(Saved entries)
_____
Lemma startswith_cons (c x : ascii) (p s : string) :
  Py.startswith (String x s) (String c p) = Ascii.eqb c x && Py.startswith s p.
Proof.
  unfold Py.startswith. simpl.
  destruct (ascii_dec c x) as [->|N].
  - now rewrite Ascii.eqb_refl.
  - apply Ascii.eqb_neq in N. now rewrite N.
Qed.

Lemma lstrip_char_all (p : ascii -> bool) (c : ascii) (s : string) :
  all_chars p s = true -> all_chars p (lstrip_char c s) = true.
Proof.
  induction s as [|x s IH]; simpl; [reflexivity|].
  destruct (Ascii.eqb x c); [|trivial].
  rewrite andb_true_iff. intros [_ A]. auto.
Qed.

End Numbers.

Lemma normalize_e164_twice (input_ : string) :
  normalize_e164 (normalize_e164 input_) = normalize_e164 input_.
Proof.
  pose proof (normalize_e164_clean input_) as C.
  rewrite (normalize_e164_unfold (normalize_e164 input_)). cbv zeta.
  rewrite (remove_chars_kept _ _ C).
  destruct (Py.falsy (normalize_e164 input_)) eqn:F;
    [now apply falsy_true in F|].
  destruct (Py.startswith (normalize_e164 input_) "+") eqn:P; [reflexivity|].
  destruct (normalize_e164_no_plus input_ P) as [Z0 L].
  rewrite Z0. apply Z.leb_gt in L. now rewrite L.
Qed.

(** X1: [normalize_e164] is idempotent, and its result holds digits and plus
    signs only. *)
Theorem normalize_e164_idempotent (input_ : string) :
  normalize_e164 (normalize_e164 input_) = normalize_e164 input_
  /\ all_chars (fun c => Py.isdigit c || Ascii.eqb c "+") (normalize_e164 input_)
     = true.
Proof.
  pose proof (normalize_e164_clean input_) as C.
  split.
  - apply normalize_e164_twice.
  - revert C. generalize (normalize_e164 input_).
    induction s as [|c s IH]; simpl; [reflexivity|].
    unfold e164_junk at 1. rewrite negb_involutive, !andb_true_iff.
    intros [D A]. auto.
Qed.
_____
## [Exercise objective]
Answer with one number only: how many lines of the entries above include the word "destruct"?

## [Output below]
5